Manaus/AM - Os primeiros sequenciamentos genômicos do vírus da monkeypox (MPXV), varíola dos macacos, na região Norte, foram feitos pelo Laboratório de Ecologia de Doenças Transmissíveis na Amazônia do Instituto Leônidas & Maria Deane (ILMD/Fiocruz Amazônia).
O Núcleo de Vigilância de Vírus Emergentes, Reemergentes ou Negligenciados (ViVER) foi quem apresentou duas amostras sequenciadas que fazem parte da mesma linhagem do vírus em circulação em vários países, incluindo o Brasil.
Para o virologista Felipe Naveca, coordenador do ViVER, a Fiocruz Amazônia dá mais um passo importante ao realizar a vigilância genômica do monkeypox, colocando o Amazonas como o único Estado fora do eixo Sul-Sudeste a realizar o procedimento até o momento.
Até então, os sequenciamentos realizados no país eram restritos ao eixo Sul-Sudeste. Em um total, foram 34 mapeamentos feitos no Brasil. A metodologia utilizada na Fiocruz Amazônia foi de metagenômica, que permite acessar a informação genética de qualquer patógeno.
Os dados do Amazonas passam a integrar a rede de dados genômicos relativos à monkeypox no mundo, explica o virologista, destacando o compromisso da Fiocruz Amazônia com o sistema de vigilância em saúde nacional. “Em especial no Amazonas, nós conseguimos dar importantes respostas graças à longa parceria com a FVS-RCP e o Lacen/AM”, salienta.

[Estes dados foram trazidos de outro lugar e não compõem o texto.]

(* ===== verification/Serializable.v ===== *)
(** * The interface of a serialization class

    What a class promises to the classes that embed it: the operations every
    class has ([toCbor], [fromCbor], [toCore], [fromCore]), the encoding the
    ledger's CDDL specifies for its core values, and the laws that relate them.
    Clients are verified against the laws; every class discharges them. *)

From S2P Require Import Prelude JsRuntime Utf8 CborCommon Half CborWriter CborReader CborMachine CborExact CborSkip CborDocuments Codec CodecFacts Credential Records.

Import CborReader CborWriterFacts.

(** Objects [T] with core values [C]. *)
Class Serializable (C T : Type) := {
  toCbor_of : T -> Res HexBlob;
  fromCbor_of : HexBlob -> Res T;
  toCore_of : T -> Res C;
  fromCore_of : C -> Res T;
  bytesOf : C -> list Z;
  validCore : C -> bool;
  typed : T -> bool
}.

(** The object [o] stands for [c] and is encoded as [c] is specified to be. *)
Definition standsFor {C T} `{Serializable C T} (c : C) (o : T) : Prop :=
  toCore_of o = Ok c /\ toCbor_of o = Ok (Buffer_to_hex (bytesOf c)).

Class SerializableLaws (C T : Type) `{Serializable C T} : Prop := {
  bytesOf_field c : validCore c = true -> field (bytesOf c);
  bytesOf_not_null c : validCore c = true -> not_null (bytesOf c);
  fromCore_standsFor c : validCore c = true -> exists o, fromCore_of c = Ok o /\ standsFor c o;
  fromCbor_standsFor c : validCore c = true -> zlen (bytesOf c) < 2 ^ 53 ->
    exists o, fromCbor_of (Buffer_to_hex (bytesOf c)) = Ok o /\ standsFor c o;
  fromCbor_accepts : accepts fromCbor_of (fun o => typed o = true)
}.

(** A blob that is returned instead of a new encoding. *)
Lemma cached_some l cbor : bytes l -> item l -> cached (Some (Buffer_to_hex l)) cbor = Ok (Buffer_to_hex l).
Proof.
  intros Hb Hi. unfold cached, remembered. destruct (String.eqb_spec (Buffer_to_hex l) "") as [E|]; [|done].
  apply (f_equal Buffer_from_hex) in E. rewrite Buffer_hex_roundtrip in E by done.
  by destruct (item_first l Hi) as (b & k & -> & _).
Qed.

(** A decoder that remembers the blob of a record. *)
Lemma cached_record fs cbor : zlen fs < 2 ^ 53 -> Forall field fs ->
  cached (Some (Buffer_to_hex (recordBytes fs))) cbor = Ok (Buffer_to_hex (recordBytes fs)).
Proof. intros Hz Hf. destruct (field_record fs Hz Hf). by apply cached_some. Qed.

Section client.
Context {C T : Type} `{SerializableLaws C T}.

Lemma nested_emits c o : validCore c = true -> standsFor c o -> emits (writeEncoded (toCbor_of o)) (bytesOf c).
Proof. intros Hc [_ Ho]. by apply emits_encoded; [apply bytesOf_field|]. Qed.

Lemma nested_reads c : validCore c = true -> zlen (bytesOf c) < 2 ^ 53 ->
  exists o, reads (readNested fromCbor_of) (bytesOf c) o /\ standsFor c o.
Proof.
  intros Hc Hz. destruct (fromCbor_standsFor c Hc Hz) as (o & Eo & Ho). exists o. split; [|done].
  by apply readNested_reads; [apply bytesOf_field|].
Qed.

Lemma nested_sound : sound (readNested fromCbor_of) (fun o => typed o = true).
Proof. apply sound_nested, fromCbor_accepts. Qed.

(** *** An optional part *)

Definition validOption (o : option C) : bool := match o with Some c => validCore c | None => true end.

Lemma option_field o : validOption o = true -> field (nullableBytes bytesOf o).
Proof. intros Ho. apply nullable_field. intros c ->. by apply bytesOf_field. Qed.

Definition standsForOption (c : option C) (o : option T) : Prop :=
  match c, o with Some c, Some o => standsFor c o | None, None => True | _, _ => False end.

Lemma option_emits c o : validOption c = true -> standsForOption c o ->
  emits (writeNullable (fun o => writeEncoded (toCbor_of o)) o) (nullableBytes bytesOf c).
Proof. destruct c as [c|], o as [o|]; intros Hc Ho; [by apply nested_emits|done|done|apply emits_null]. Qed.

Lemma option_reads c : validOption c = true -> zlen (nullableBytes bytesOf c) < 2 ^ 53 ->
  exists o, reads (readNullable (readNested fromCbor_of)) (nullableBytes bytesOf c) o /\ standsForOption c o.
Proof.
  destruct c as [c|]; intros Hc Hz; [|exists None; split; [apply readNullable_none|done]].
  destruct (nested_reads c Hc Hz) as (o & Hr & Ho). exists (Some o). split; [|done].
  apply readNullable_not_null; [by apply bytesOf_not_null|done].
Qed.

Definition typedOption (o : option T) : bool := match o with Some o => typed o | None => true end.

Lemma option_sound : sound (readNullable (readNested fromCbor_of)) (fun o => typedOption o = true).
Proof.
  eapply sound_weaken; [apply sound_nullable, nested_sound|]. intros [o|] Ho; [by apply Ho|done].
Qed.

(** *** A list of parts *)

Definition listBytes (l : list C) : list Z := CborWriter.head Array (zlen l) ++ concat (map bytesOf l).
Definition validList (l : list C) : bool := (zlen l <? 2 ^ 53) && forallb validCore l.

Lemma validList_spec l : validList l = true -> 0 <= zlen l < 2 ^ 53 /\ Forall (fun c => validCore c = true) l.
Proof.
  intros [Hz Hl]%andb_true_iff. zb. pose proof (zlen_nonneg l). split; [lia|]. apply List.Forall_forall. by apply forallb_forall.
Qed.

Lemma zlen_map_bytes (l : list C) : zlen (map bytesOf l) = zlen l.
Proof. unfold zlen. by rewrite length_map. Qed.

Lemma list_field l : validList l = true -> field (listBytes l).
Proof.
  intros [Hz Hl]%validList_spec. unfold listBytes. rewrite <- zlen_map_bytes in Hz |- *. apply field_record; [lia|].
  apply List.Forall_map. eapply Forall_impl; [exact Hl|]. intros c. apply bytesOf_field.
Qed.

Lemma list_fromCore l : validList l = true -> exists os, mapM fromCore_of l = Ok os /\ Forall2 standsFor l os.
Proof.
  intros [_ Hl]%validList_spec. induction Hl as [|c l Hc _ (os & E & Hos)]; [by exists []|].
  destruct (fromCore_standsFor c Hc) as (o & Eo & Ho). exists (o :: os). split; [|by constructor]. cbn. rewrite Eo. cbn. by rewrite E.
Qed.

Lemma list_toCore l os : Forall2 standsFor l os -> mapM toCore_of os = Ok l.
Proof. induction 1 as [|c o l os [Ho _] _ IH]; [done|]. cbn. rewrite Ho. cbn. by rewrite IH. Qed.

Lemma list_emits l os : validList l = true -> Forall2 standsFor l os ->
  emits (call (CborWriter.writeStartArray (Some (zlen os))) ;; forEach (fun o => writeEncoded (toCbor_of o)) os) (listBytes l).
Proof.
  intros [Hz Hl]%validList_spec Ho. assert (Ez : zlen os = zlen l) by (unfold zlen; by rewrite (Forall2_length _ _ _ Ho)).
  rewrite Ez. apply record_emits; [lia|]. apply emits_forEach. clear Hz Ez. induction Ho as [|c o l os Hco _ IH]; [constructor|].
  inversion_clear Hl. constructor; [by apply nested_emits|by apply IH].
Qed.

Lemma list_elements l : Forall (fun c => validCore c = true) l -> zlen (concat (map bytesOf l)) < 2 ^ 53 ->
  exists os, elements 1 (readNested fromCbor_of) (map bytesOf l) os /\ Forall2 standsFor l os.
Proof.
  induction 1 as [|c l Hc _ IH]; intros Hz; [exists []; by split; [constructor|]|]. cbn [map concat] in Hz. rewrite zlen_app in Hz.
  pose proof (zlen_nonneg (bytesOf c)). pose proof (zlen_nonneg (concat (map bytesOf l))). destruct IH as (os & Hos & Hst); [lia|].
  destruct (nested_reads c Hc ltac:(lia)) as (o & Hr & Ho). exists (o :: os). split; [|by constructor]. constructor; [|done].
  split; [by apply item_begins, bytesOf_field|done].
Qed.

(** The loop over the array, with its end. *)
Definition readList : Dec (list T) :=
  call readStartArray ;;
  list ← readWhileNot CborReaderState.EndArray (readNested fromCbor_of);
  call readEndArray ;; mret list.

Lemma list_reads l : validList l = true -> zlen (listBytes l) < 2 ^ 53 -> exists os, reads readList (listBytes l) os /\ Forall2 standsFor l os.
Proof.
  intros [Hn Hl]%validList_spec Hz. unfold listBytes in *. rewrite zlen_app in Hz. pose proof (is_head_length _ _ _ (writer_head Array (zlen l) ltac:(lia))).
  destruct (list_elements l Hl ltac:(lia)) as (os & Hos & Hst). exists os. split; [|done].
  rewrite <- zlen_map_bytes. apply reads_array_definite; [rewrite zlen_map_bytes; lia|done].
Qed.

Lemma list_sound : sound readList (Forall (fun o => typed o = true)).
Proof.
  eapply sound_bind; [apply sound_startArray|]. intros _ _. eapply sound_bind; [apply sound_while, advances_nested, fromCbor_accepts|].
  intros l Hl. eapply sound_bind; [apply sound_endArray|]. intros _ _. by apply sound_ret.
Qed.
End client.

O Núcleo de Vigilância do EDTA é um dos quatro laboratórios referência nacional entre os oito credenciados pelo Ministério da Saúde para o diagnóstico de casos da monkeypox no Brasil, sendo responsável pelas análises das amostras coletadas nos Estados do Acre e Roraima, além do Amazonas.

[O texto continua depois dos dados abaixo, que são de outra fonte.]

#[export] Instance voting_serializable : Serializable VotingProcedures.core VotingProcedures.t := {
  toCbor_of := VotingProcedures.toCbor;
  fromCbor_of := VotingProcedures.fromCbor;
  toCore_of := VotingProcedures.toCore;
  fromCore_of := VotingProcedures.fromCore;
  bytesOf := votingBytes;
  validCore := isVoting;
  typed := votesTyped
}.

Lemma voting_fromCbor l : isVoting l = true -> zlen (votingBytes l) < 2 ^ 53 ->
  exists p, VotingProcedures.fromCbor (Buffer_to_hex (votingBytes l)) = Ok p /\ Forall2 voterVotesAre l (VotingProcedures.procedures p) /\
    VotingProcedures.originalBytes p = Some (Buffer_to_hex (votingBytes l)).
Proof.
  intros Hl Hz. destruct (isVoting_spec l Hl) as (Hn & Hd & Hok). destruct (voting_field l Hl) as [Hi Hb].
  assert (Hz' : zlen (concat (map entryBytes (map voterEntry l))) < 2 ^ 53).
  { unfold votingBytes, mapBytes in Hz. rewrite zlen_app in Hz. pose proof (zlen_nonneg (CborWriter.head Map (zlen (map voterEntry l)))). lia. }
  destruct (voting_steps [] [] l ltac:(constructor) ltac:(constructor) Hd ltac:(cbn; lia) Hok Hz') as (ps & Hps & Hst).
  exists {| VotingProcedures.procedures := ps; VotingProcedures.originalBytes := Some (Buffer_to_hex (votingBytes l)) |}.
  split_and!; [|done|done]. unfold VotingProcedures.fromCbor. apply decode_reads; [|done|done].
  apply (reads_last _ _ _ {| VotingProcedures.procedures := ps; VotingProcedures.originalBytes := None |}); [|intros r; reflexivity].
  unfold votingBytes, mapBytes. rewrite <- (zlen_map entryBytes). apply (map_loop_reads VotingProcedures.readVoter).
  - apply entries_twice, Forall_map. eapply Forall_impl; [exact Hok|]. intros e He. by destruct (voterEntry_field e He) as [[? _] [? _]].
  - rewrite !zlen_map. lia.
  - exact Hst.
Qed.

Lemma insert_typed p w a q p' : votesTyped p = true -> voterTyped w = true -> typed a = true -> typed q = true ->
  VotingProcedures.insert p w a q = Ok p' -> votesTyped p' = true.
Proof.
  intros Hp Hw Ha Hq. unfold VotingProcedures.insert, votesTyped in *. destruct (VotingProcedures.findVoter _ w) as [vs|].
  - destruct (VotingProcedures.findVote vs a); [done|]. intros [= <-]. cbn [VotingProcedures.procedures]. revert Hp.
    induction (VotingProcedures.procedures p) as [|[x xs] ps IH]; [done|]. cbn [VotingProcedures.pushVote forallb fst snd].
    intros [Hx Hps]%andb_true_iff. destruct (Voter.equals x w); cbn [forallb fst snd].
    + apply andb_true_iff in Hx as [Hx Hxs]. rewrite Hx, Hps, forallb_app, Hxs. cbn [forallb fst snd]. by rewrite Ha, Hq.
    + rewrite Hx. by apply IH.
  - intros [= <-]. cbn [VotingProcedures.procedures]. rewrite forallb_app, Hp. cbn [forallb fst snd]. by rewrite Hw, Ha, Hq.
Qed.

Lemma voting_accepts : accepts VotingProcedures.fromCbor (fun p => votesTyped p = true).
Proof.
  apply accepts_decode. intros cbor. eapply sound_bind; [apply (sound_map_loop _ (fun p => votesTyped p = true)); [|done]|].
  - intros p Hp. unfold VotingProcedures.readVoter. eapply advances_bind; [apply advances_nested, voter_accepts|]. intros w Hw.
    apply sound_map_loop; [|done]. intros p1 Hp1. unfold VotingProcedures.readVote.
    eapply advances_bind; [apply (advances_nested _ _ (@fromCbor_accepts _ _ action_serializable action_laws))|]. intros a Ha.
    eapply sound_bind; [apply (sound_nested _ _ (@fromCbor_accepts _ _ procedure_serializable procedure_laws))|]. intros q Hq.
    apply sound_lift; [unfold VotingProcedures.insert; repeat case_match; done|]. intros p2. by apply insert_typed.
  - intros p Hp. by apply sound_ret.
Qed.

#[export] Instance voting_laws : SerializableLaws VotingProcedures.core VotingProcedures.t.
Proof.
  split; cbn [bytesOf validCore fromCore_of fromCbor_of voting_serializable].
  - apply voting_field.
  - intros l (Hz & _)%isVoting_spec. apply (starts_not_null Map); [done|]. unfold votingBytes, mapBytes. rewrite zlen_map. apply starts_head. lia.
  - intros l Hl. destruct (voting_fromCore l Hl) as ([ps o] & Ep & Hps & Ho). cbn in Hps, Ho. subst o. exists {| VotingProcedures.procedures := ps; VotingProcedures.originalBytes := None |}.
    split; [done|]. split; [by apply voting_toCore|by apply voting_encodes].
  - intros l Hl Hz. destruct (voting_fromCbor l Hl Hz) as ([ps o] & Ep & Hps & Ho). cbn in Hps, Ho. subst o. eexists. split; [exact Ep|].
    split; [by apply voting_toCore|]. destruct (voting_field l Hl). by apply cached_some.
  - apply voting_accepts.
Qed.

(** ** Votes: the properties

    The round trip of the votes, the procedures as a finite map from voters and
    governance actions, and the blob a new voter leaves behind. *)

(** ** Equality of the keys *)

Lemma voter_equals_spec v w : Voter.equals v w = true <-> Voter.kind v = Voter.kind w /\ Voter.credential v = Voter.credential w.
Proof.
  unfold Voter.equals. rewrite !andb_true_iff, !Z.eqb_eq, String.eqb_eq. destruct (Voter.credential v), (Voter.credential w). cbn.
  split; [intros [[? ?] ?]; by subst|by intros [? [= -> ->]]].
Qed.

Lemma actions_equals_spec a b : GovernanceActionId.equals a b = true <->
  GovernanceActionId.id a = GovernanceActionId.id b /\ GovernanceActionId.index a = GovernanceActionId.index b.
Proof. unfold GovernanceActionId.equals. rewrite andb_true_iff, Z.eqb_eq, String.eqb_eq. tauto. Qed.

Embora seja conhecido por causar a monkeypox, o MPXV é um vírus que infecta principalmente roedores na África. O patógeno integra a família Orthopoxviridae, a mesma do vírus da varíola humana, erradicada em 1980.

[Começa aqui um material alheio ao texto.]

Definition toCbor (p : t) : Res HexBlob := cached (originalBytes p) (encode (
  call (CborWriter.writeStartArray (Some subgroupCount)) ;; writeFlattened p)).

Definition readReward : Dec (option Address) :=
  hex ← readHex; a ← st_lift (fromBytes hex); mret (RewardAddress.fromAddress a).

Definition fromFlattenedCbor : Dec t :=
  operator ← readHash 56;
  vrfKeyHash ← readHash 64;
  pledge ← call CborReader.readInt;
  cost ← call CborReader.readInt;
  margin ← readNested UnitInterval.fromCbor;
  rewardAccount ← readReward;
  poolOwner ← readNested (CborSet.fromCbor Hash.fromCbor);
  relays ← (call CborReader.readStartArray ;;
            l ← readWhileNot CborReaderState.EndArray (readNested Relay.fromCbor);
            call CborReader.readEndArray ;; mret l);
  poolMetadata ← readNullable (readNested PoolMetadata.fromCbor);
  mret {| operator := operator; vrfKeyHash := vrfKeyHash; pledge := pledge; cost := cost; margin := margin;
          rewardAccount := rewardAccount; poolOwners := poolOwner; relays := relays; poolMetadata := poolMetadata;
          originalBytes := None |}.

Definition setOriginalBytes (p : t) (o : option HexBlob) : t :=
  {| operator := operator p; vrfKeyHash := vrfKeyHash p; pledge := pledge p; cost := cost p; margin := margin p;
     rewardAccount := rewardAccount p; poolOwners := poolOwners p; relays := relays p; poolMetadata := poolMetadata p;
     originalBytes := o |}.

Definition fromCbor (cbor : HexBlob) : Res t := decode (
  length ← call CborReader.readStartArray;
  expectLength subgroupCount subgroupCount length ;;
  params ← fromFlattenedCbor;
  mret (setOriginalBytes params (Some cbor))) cbor.

(** The network of an unpacked reward address is always set. *)
Definition toCore (p : t) : Res PoolParameters.t :=
  address ← required (rewardAccount p);
  id ← PoolId.fromKeyHash (operator p);
  network ← required (getNetworkId address);
  owners ← mapM (fun keyHash => createRewardAccount keyHash network) (CborSet.values (poolOwners p));
  account ← toBech32 address;
  Ok {| PoolParameters.id := id; PoolParameters.rewardAccount := account; PoolParameters.pledge := pledge p; PoolParameters.cost := cost p;
        PoolParameters.margin := UnitInterval.toCore (margin p); PoolParameters.metadataJson := PoolMetadata.toCore <$> poolMetadata p;
        PoolParameters.relays := map Relay.toCore (relays p); PoolParameters.owners := owners; PoolParameters.vrf := vrfKeyHash p |}.

(** [Crypto.Ed25519KeyHashHex(Address.fromBech32(owner).asReward()!.getPaymentCredential()!.hash)] *)
Definition ownerKeyHash (owner : string) : Res string :=
  a ← fromBech32 owner;
  r ← required (RewardAddress.fromAddress a);
  c ← required (paymentPart r);
  Ed25519KeyHashHex (Credential.hash c).

Definition fromCore (p : PoolParameters.t) : Res t :=
  operator ← PoolId.toKeyHash (PoolParameters.id p);
  a ← fromBech32 (PoolParameters.rewardAccount p);
  owners ← mapM ownerKeyHash (PoolParameters.owners p);
  relays ← mapM Relay.fromCore (PoolParameters.relays p);
  metadata ← match PoolParameters.metadataJson p with Some m => x ← PoolMetadata.fromCore m; Ok (Some x) | None => Ok None end;
  Ok {| operator := operator; vrfKeyHash := PoolParameters.vrf p; pledge := PoolParameters.pledge p; cost := PoolParameters.cost p;
        margin := UnitInterval.fromCore (PoolParameters.margin p); rewardAccount := RewardAddress.fromAddress a;
        poolOwners := CborSet.new owners; relays := relays; poolMetadata := metadata; originalBytes := None |}.
End impl.

(** Setters. *)
Definition setOperator (p : t) (operator : string) : t :=
  {| operator := operator; vrfKeyHash := vrfKeyHash p; pledge := pledge p; cost := cost p; margin := margin p;
     rewardAccount := rewardAccount p; poolOwners := poolOwners p; relays := relays p; poolMetadata := poolMetadata p; originalBytes := None |}.
Definition setVrfKeyHash (p : t) (vrfKeyHash : string) : t :=
  {| operator := operator p; vrfKeyHash := vrfKeyHash; pledge := pledge p; cost := cost p; margin := margin p;
     rewardAccount := rewardAccount p; poolOwners := poolOwners p; relays := relays p; poolMetadata := poolMetadata p; originalBytes := None |}.
Definition setPledge (p : t) (pledge : Z) : t :=
  {| operator := operator p; vrfKeyHash := vrfKeyHash p; pledge := pledge; cost := cost p; margin := margin p;
     rewardAccount := rewardAccount p; poolOwners := poolOwners p; relays := relays p; poolMetadata := poolMetadata p; originalBytes := None |}.
Definition setCost (p : t) (cost : Z) : t :=
  {| operator := operator p; vrfKeyHash := vrfKeyHash p; pledge := pledge p; cost := cost; margin := margin p;
     rewardAccount := rewardAccount p; poolOwners := poolOwners p; relays := relays p; poolMetadata := poolMetadata p; originalBytes := None |}.
Definition setMargin (p : t) (margin : UnitInterval.t) : t :=
  {| operator := operator p; vrfKeyHash := vrfKeyHash p; pledge := pledge p; cost := cost p; margin := margin;
     rewardAccount := rewardAccount p; poolOwners := poolOwners p; relays := relays p; poolMetadata := poolMetadata p; originalBytes := None |}.
Definition setRewardAccount (p : t) (rewardAccount : Address) : t :=
  {| operator := operator p; vrfKeyHash := vrfKeyHash p; pledge := pledge p; cost := cost p; margin := margin p;
     rewardAccount := Some rewardAccount; poolOwners := poolOwners p; relays := relays p; poolMetadata := poolMetadata p; originalBytes := None |}.
Definition setPoolOwners (p : t) (poolOwners : CborSet.t string) : t :=
  {| operator := operator p; vrfKeyHash := vrfKeyHash p; pledge := pledge p; cost := cost p; margin := margin p;
     rewardAccount := rewardAccount p; poolOwners := poolOwners; relays := relays p; poolMetadata := poolMetadata p; originalBytes := None |}.
Definition setRelays (p : t) (relays : list Relay.t) : t :=
  {| operator := operator p; vrfKeyHash := vrfKeyHash p; pledge := pledge p; cost := cost p; margin := margin p;
     rewardAccount := rewardAccount p; poolOwners := poolOwners p; relays := relays; poolMetadata := poolMetadata p; originalBytes := None |}.
Definition setPoolMetadata (p : t) (poolMetadata : PoolMetadata.t) : t :=
  {| operator := operator p; vrfKeyHash := vrfKeyHash p; pledge := pledge p; cost := cost p; margin := margin p;
     rewardAccount := rewardAccount p; poolOwners := poolOwners p; relays := relays p; poolMetadata := Some poolMetadata; originalBytes := None |}.
End PoolParams.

A doença geralmente começa com febre, fadiga, for de cabeça, dores musculares, sintomas semelhantes ao do resfriado ou gripe.
Alguns dias após o início da febre aparecem as lesões na pele, que contêm alta carga viral. A disseminação se dá pelo contato direto com as feridas ou com roupas, lençóis e toalhas usadas por alguém com as lesões na pele. As lesões aparecem principalmente na genitália e por isso tem-se discutido a transmissão sexual.